Hi @banuprathap Can you provide more information please?

banuprathap commented 3 years ago

Thresholding is not the right approach for us. The sensor is mounted in such a way that the robot's body is within the FOV. Simply disabling depth values with thresholding would not be ideal because the depth values from regions not covered by the robot body is still useful for us.

Ideally we would create a pixel mask that would set only the pixels covered by robot body to zero. Is that possible?

Cropping out the entire rows and columns of pixels is acceptable too. Hence my initial question.

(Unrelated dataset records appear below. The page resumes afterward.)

Definition sys_fd_open (a1 a2 : Z) : prog Z :=
  need KEA_PERM_FS (with_string SYSCALL_MAX_STRING a1 (-1) (fun p =>
    if has a2 (u64 (Z.lnot FD_KNOWN_FLAGS)) then Ret (-1) else with_pid (fun pid => get (FdOpen pid p a2)))).
Definition sys_fd_close (a1 : Z) : prog Z := need KEA_PERM_FS (with_pid (fun pid => get (FdClose pid (i32 a1)))).
Definition sys_fd_dup (a1 : Z) : prog Z := need KEA_PERM_FS (with_pid (fun pid => get (FdDup pid (i32 a1)))).
Definition sys_fd_dup2 (a1 a2 : Z) : prog Z := need KEA_PERM_FS (with_pid (fun pid => get (FdDup2 pid (i32 a1) (i32 a2)))).

Definition sys_fd_read (a1 a2 a3 : Z) : prog Z :=
  need KEA_PERM_FS (
    if (a2 =? 0) || (a3 =? 0) || (SYSCALL_MAX_IO <? a3) then Ret (-1)
    else with_buffer a3 (fun b => with_pid (fun pid => r ← ask (FdRead b pid (i32 a1) a3); give b a2 r))).

Definition sys_fd_write (a1 a2 a3 : Z) : prog Z :=
  need KEA_PERM_FS (
    if (a2 =? 0) || (SYSCALL_MAX_IO <? a3) then Ret (-1)
    else if a3 =? 0 then with_pid (fun pid => get (FdWrite pid (i32 a1) []))
    else with_buffer a3 (fun b => copy_in b a2 a3 (-1) (fun data => with_pid (fun pid => get (FdWrite pid (i32 a1) data))))).

Definition sys_fd_seek (a1 a2 a3 : Z) : prog Z := need KEA_PERM_FS (with_pid (fun pid => get (FdSeek pid (i32 a1) (i64 a2) (i32 a3)))).
Definition sys_fd_poll (a1 a2 : Z) : prog Z := with_pid (fun pid => get (FdPoll pid (i32 a1) (u32 a2))).

Definition sys_fd_readdir (a1 a2 : Z) : prog Z :=
  need KEA_PERM_FS (
    if a2 =? 0 then Ret (-1)
    else with_pid (fun pid =>
      r ← ask (FdReaddir (Stack DIRENT) pid (i32 a1));
      if rc r =? 1 then e ← copy_out (Stack DIRENT) a2 (bytes r); Ret (if e =? 0 then rc r else -1) else Ret (rc r))).

Definition sys_pipe_create (a1 : Z) : prog Z :=
  if a1 =? 0 then Ret (-1)
  else with_pid (fun pid =>
    r ← ask (PipeCreate pid);
    if negb (rc r =? 0) then Ret (-1)
    else
      e ← copy_out (Stack 8) a1 (put32 (val r 0) ++ put32 (val r 1));
      if e =? 0 then Ret 0 else act (FdClose pid (val r 0)) (act (FdClose pid (val r 1)) (Ret (-1)))).

Definition sys_vfs_list (a1 a2 a3 : Z) : prog Z :=
  need KEA_PERM_FS (
    let max_entries := i32 a3 in
    if (max_entries <? 1) || (SYSCALL_MAX_LIST <? max_entries) then Ret (-1)
    else with_string SYSCALL_MAX_STRING a1 (-1) (fun p =>
      r ← ask (VfsList (Stack (SYSCALL_MAX_LIST * DIRENT)) p max_entries);
      if rc r <? 0 then Ret (rc r)
      else e ← copy_out (Stack (SYSCALL_MAX_LIST * DIRENT)) a2 (bytes r); Ret (if e =? 0 then rc r else -1))).

Definition sys_vfs_read (a1 a2 a3 : Z) : prog Z :=
  need KEA_PERM_FS (
    let max_bytes := i32 a3 in
    if (a3 =? 0) || (SYSCALL_MAX_IO <? a3) || (max_bytes <=? 0) then Ret (-1)
    else with_string SYSCALL_MAX_STRING a1 (-1) (fun p => with_buffer max_bytes (fun b => r ← ask (VfsRead b p max_bytes); give b a2 r))).

Definition sys_vfs_write (a1 a2 a3 : Z) : prog Z :=
  need KEA_PERM_FS (
    let n := i32 a3 in
    if (SYSCALL_MAX_IO <? a3) || (n <? 0) then Ret (-1)
    else with_string SYSCALL_MAX_STRING a1 (-1) (fun p =>
      if n =? 0 then get (VfsWrite p [])
      else with_buffer n (fun b => copy_in b a2 n (-1) (fun data => get (VfsWrite p data))))).

Definition sys_vfs_stat (a1 a2 : Z) : prog Z :=
  need KEA_PERM_FS (with_string SYSCALL_MAX_STRING a1 (-1) (fun p =>
    pad ← ask (StackBytes 3);
    r ← ask (VfsStat p);
    if negb (rc r =? 0) then Ret (-1)
    else e ← copy_out (Stack 8) a2 (put32 (val r 0) ++ le_put 1 (val r 1) ++ take 3 (bytes pad)); Ret (if e =? 0 then 0 else -1))).

Definition sys_vfs_mkdir (a1 : Z) : prog Z := need KEA_PERM_FS (with_string SYSCALL_MAX_STRING a1 (-1) (fun p => get (VfsMkdir p))).
Definition sys_vfs_delete (a1 : Z) : prog Z := need KEA_PERM_FS (with_string SYSCALL_MAX_STRING a1 (-1) (fun p => get (VfsDelete p))).
Definition sys_vfs_rescan : prog Z := need KEA_PERM_FS (act VfsRescan (Ret 0)).

(** ** Messages and diagnostics *)

Definition message_size_ok (n : Z) : bool := negb ((n =? 0) || (IPC_MAX_MESSAGE_BYTES <? n)).

Definition sys_ipc_send (a1 a2 a3 : Z) : prog Z :=
  if (a2 =? 0) || negb (message_size_ok a3) then Ret (-1)
  else copy_in (Stack IPC_MAX_MESSAGE_BYTES) a2 a3 (-1) (fun message => with_pid (fun pid => get (IpcSend pid (i32 a1) message))).

Definition sys_ipc_recv (a1 a2 a3 : Z) : prog Z :=
  if (a2 =? 0) || negb (message_size_ok a3) then Ret (-1)
  else with_pid (fun pid => r ← ask (IpcReceive (Stack IPC_MAX_MESSAGE_BYTES) pid (i32 a1) a3); give (Stack IPC_MAX_MESSAGE_BYTES) a2 r).

Definition sys_ipc_last_sender : prog Z := with_pid (fun pid => get (IpcLastSender pid)).

(** [ipc_user_request_t]: data, size, sender, type, reserved. *)
Definition sys_ipc_send_typed (a1 a2 : Z) : prog Z :=
  if a2 =? 0 then Ret (-1)
  else copy_in (Stack 24) a2 24 (-1) (fun q =>
    if (u64_at q 0 =? 0) || negb (message_size_ok (u32_at q 8)) || (i32_at q 16 <? 0) || (65535 <? i32_at q 16) then Ret (-1)
    else copy_in (Stack IPC_MAX_MESSAGE_BYTES) (u64_at q 0) (u32_at q 8) (-1) (fun message =>
      with_pid (fun pid => get (IpcSendTyped pid (i32 a1) (i32_at q 16) message)))).

Definition sys_ipc_recv_typed (a1 : Z) : prog Z :=
  if a1 =? 0 then Ret (-1)
  else copy_in (Stack 24) a1 24 (-1) (fun q =>
    if (u64_at q 0 =? 0) || negb (message_size_ok (u32_at q 8)) || (i32_at q 16 <? -1) || (65535 <? i32_at q 16) then Ret (-1)
    else with_pid (fun pid =>
      r ← ask (IpcReceiveTyped (Stack IPC_MAX_MESSAGE_BYTES) pid (i32_at q 12) (i32_at q 16) (u32_at q 8));
      given ← give (Stack IPC_MAX_MESSAGE_BYTES) (u64_at q 0) r;
      if (0 <? rc r) && (given =? -1) then Ret (-1)
      else
        e ← copy_out (Stack 24) a1 (take 8 q ++ put32 (if 0 <? rc r then rc r else 0) ++ put32 (val r 0) ++ put32 (val r 1) ++ drop 20 q);
        Ret (if e =? 0 then rc r else -1))).

(** The records and the final zero. *)
Definition give_log (src : buf) (p : Z) (r : reply) : prog Z :=
  if 0 <=? rc r then e ← copy_out src p (bytes r); Ret (if e =? 0 then rc r else -1) else Ret (rc r).

Definition sys_diagnostics_read (a1 a2 : Z) : prog Z :=
  need KEA_PERM_FS (
    if (a1 =? 0) || (a2 <? 2) || (SYSCALL_MAX_DIAGNOSTICS <? a2) then Ret (-1)
    else with_buffer a2 (fun b => r ← ask (KlogSnapshot b a2 KLOG_L1_FATAL KLOG_L7_TRACE None); give_log b a1 r)).

(** [kesh_diagnostics_query_t]: buffer, size, levels, module and padding. *)
Definition sys_diagnostics_query (a1 : Z) : prog Z :=
  need KEA_PERM_FS (
    if a1 =? 0 then Ret (-1)
    else copy_in (Stack 48) a1 48 (-1) (fun q =>
      let n := u32_at q 8 in
      if (u64_at q 0 =? 0) || (n <? 2) || (SYSCALL_MAX_DIAGNOSTICS <? n) then Ret (-1)
      else with_buffer n (fun b =>
        r ← ask (KlogSnapshot b n (i32_at q 12) (i32_at q 16) (Some (c_string (take 23 (drop 20 q))))); give_log b (u64_at q 0) r))).

Definition sys_service_heartbeat : prog Z := with_pid (fun pid => get (ServiceHeartbeat pid)).
Definition sys_permission_revoke (a1 a2 : Z) : prog Z := with_pid (fun pid => get (RevokePermissions pid (i32 a1) (u32 a2))).

(** ** Terminals *)

Definition terminal_size_ok (n : Z) : bool := negb ((n =? 0) || (TTY_BUFFER_SIZE <? n)).

Definition sys_tty_create : prog Z := with_pid (fun pid => get (TtyCreate pid)).
Definition sys_tty_close (a1 : Z) : prog Z := with_pid (fun pid => get (TtyClose pid (i32 a1))).
Definition sys_tty_read (a1 a2 a3 : Z) : prog Z :=
  if (a2 =? 0) || negb (terminal_size_ok a3) then Ret (-1)
  else with_pid (fun pid => r ← ask (TtyRead (Stack TTY_BUFFER_SIZE) pid (i32 a1) a3); give (Stack TTY_BUFFER_SIZE) a2 r).
Definition sys_tty_write (a1 a2 a3 : Z) : prog Z :=
  if (a2 =? 0) || negb (terminal_size_ok a3) then Ret (-1)
  else copy_in (Stack TTY_BUFFER_SIZE) a2 a3 (-1) (fun data => with_pid (fun pid => get (TtyWrite pid (i32 a1) data))).
Definition sys_tty_available (a1 : Z) : prog Z := with_pid (fun pid => get (TtyAvailable pid (i32 a1))).

Definition sys_pty_create (a1 : Z) : prog Z :=
  if a1 =? 0 then Ret (-1)
  else with_pid (fun pid =>
    r ← ask (PtyCreate pid);
    if negb (rc r =? 0) then Ret (-1)
    else
      e ← copy_out (Stack 8) a1 (put32 (val r 0) ++ put32 (val r 1));
      if e =? 0 then Ret 0 else act (PtyClose pid (val r 0)) (act (PtyClose pid (val r 1)) (Ret (-1)))).
Definition sys_pty_attach (a1 a2 : Z) : prog Z := with_pid (fun pid => get (PtyAttach pid (i32 a1) (i32 a2))).
Definition sys_pty_read (a1 a2 a3 : Z) : prog Z :=
  if (a2 =? 0) || negb (terminal_size_ok a3) then Ret (-1)
  else with_pid (fun pid => r ← ask (PtyRead (Stack TTY_BUFFER_SIZE) pid (i32 a1) a3); give (Stack TTY_BUFFER_SIZE) a2 r).
Definition sys_pty_write (a1 a2 a3 : Z) : prog Z :=
  if (a2 =? 0) || negb (terminal_size_ok a3) then Ret (-1)
  else copy_in (Stack TTY_BUFFER_SIZE) a2 a3 (-1) (fun data => with_pid (fun pid => get (PtyWrite pid (i32 a1) data))).
Definition sys_pty_available (a1 : Z) : prog Z := with_pid (fun pid => get (PtyAvailable pid (i32 a1))).
Definition sys_pty_set_mode (a1 a2 : Z) : prog Z := with_pid (fun pid => get (PtySetMode pid (i32 a1) (u32 a2))).
Definition sys_pty_close (a1 : Z) : prog Z := with_pid (fun pid => get (PtyClose pid (i32 a1))).
Definition sys_get_pgid : prog Z := with_pid (fun pid => get (GetGroup pid)).
Definition sys_set_pgid (a1 : Z) : prog Z := with_pid (fun pid => get (SetGroup pid pid (i32 a1))).
Definition sys_pty_set_fg (a1 a2 : Z) : prog Z := with_pid (fun pid => get (PtySetForeground pid (i32 a1) (i32 a2))).
Definition sys_pty_get_fg (a1 : Z) : prog Z := with_pid (fun pid => get (PtyGetForeground pid (i32 a1))).
Definition sys_pty_signal (a1 a2 : Z) : prog Z := with_pid (fun pid => get (PtySignal pid (i32 a1) (i32 a2))).
Definition sys_pty_open_fd (a1 : Z) : prog Z :=
  h ← get CurrentPty; if h <? 0 then Ret (-1) else with_pid (fun pid => get (FdBindPty pid h (u32 a1))).

(** ** Windows and settings *)

(** The slot of the window a number names for the caller. *)
Definition syscall_current_window (win_id : Z) : prog (option Z) :=
  w ← ask (WindowGet win_id);
  pml4 ← get CurrentPml4;
  if negb (rc w =? 0) && (val w 0 =? pml4) then Ret (Some win_id)
  else if win_id =? 0 then own ← get (WindowOfProcess pml4); Ret (if own <? 0 then None else Some own)
  else Ret None.

Definition sys_create_window (a1 a2 a3 : Z) : prog Z :=
  need KEA_PERM_GUI (with_string 64 a3 0 (fun title => pml4 ← get CurrentPml4; get (WindowCreate (i32 a1) (i32 a2) title pml4))).

Definition sys_update_window (a1 : Z) : prog Z :=
  need KEA_PERM_GUI (w ← syscall_current_window (i32 a1); match w with None => Ret (-1) | Some w => act (SetDirty w) (act (SetYield 1) (Ret 0)) end).

Definition sys_poll_event (a1 a2 : Z) : prog Z :=
  need KEA_PERM_GUI (
    w ← syscall_current_window (i32 a1);
    match w with
    | None => Ret (-1)
    | Some w =>
        r ← ask (PopEvent w);
        if rc r =? 0 then Ret 0
        else if a2 =? 0 then Ret (-1)
        else e ← copy_out (Stack 20) a2 (bytes r); Ret (if e =? 0 then 1 else -1)
    end).

Record settings := Settings {
  wallpaper_choice : Z; dock_mag_enabled : Z; dock_mag_level : Z; window_controls_align : Z; dark_mode : Z; accent_color : Z;
  theme_id : Z; animations_enabled : Z; animation_speed : Z; interface_density : Z; show_seconds : Z; liquid_glass : Z
}.

Definition settings_fields (s : settings) : list Z :=
  [wallpaper_choice s; dock_mag_enabled s; dock_mag_level s; window_controls_align s; dark_mode s; accent_color s;
   theme_id s; animations_enabled s; animation_speed s; interface_density s; show_seconds s; liquid_glass s].
Definition settings_of (f : nat -> Z) : settings := Settings (f 0%nat) (f 1%nat) (f 2%nat) (f 3%nat) (f 4%nat) (f 5%nat) (f 6%nat) (f 7%nat) (f 8%nat) (f 9%nat) (f 10%nat) (f 11%nat).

MartyG-RealSense commented 3 years ago

I recall a RealSense project for segmenting out from the background a particular color of a simple background surface such as a wall. A close-up of the robot body in front of the camera might produce a similar solid-colored area that could be segmented out.

https://01.org/node/28902

https://github.com/intel/depth-camera-web-demo

banuprathap commented 3 years ago

Thanks for the input. I gather the suggested approach relies on RGB frame. I failed to mention we don't have access to RGB from the camera.

MartyG-RealSense commented 3 years ago

Whilst setting up a bounding box for XY instead of depth Z and cropping out the data outside of the bounding box can produce the results that you seek, doing so tends to be complicated. Here is an example description of such a method:

https://github.com/IntelRealSense/librealsense/issues/2016#issuecomment-403804157

A cruder but still effective approach may be to reduce depth resolution so that the sides of the depth view are restricted on the X plane, like the 'letterbox' when watching television in 4:3 format instead of 16:9 widescreen. The image below demonstrates the same scene in 848x480 (upper) and 640x480 (lower).

image

MartyG-RealSense commented 3 years ago

Hi @banuprathap Do you require further assistance with this case, please? Thanks!

MartyG-RealSense commented 3 years ago

Case closed due to no further comments received.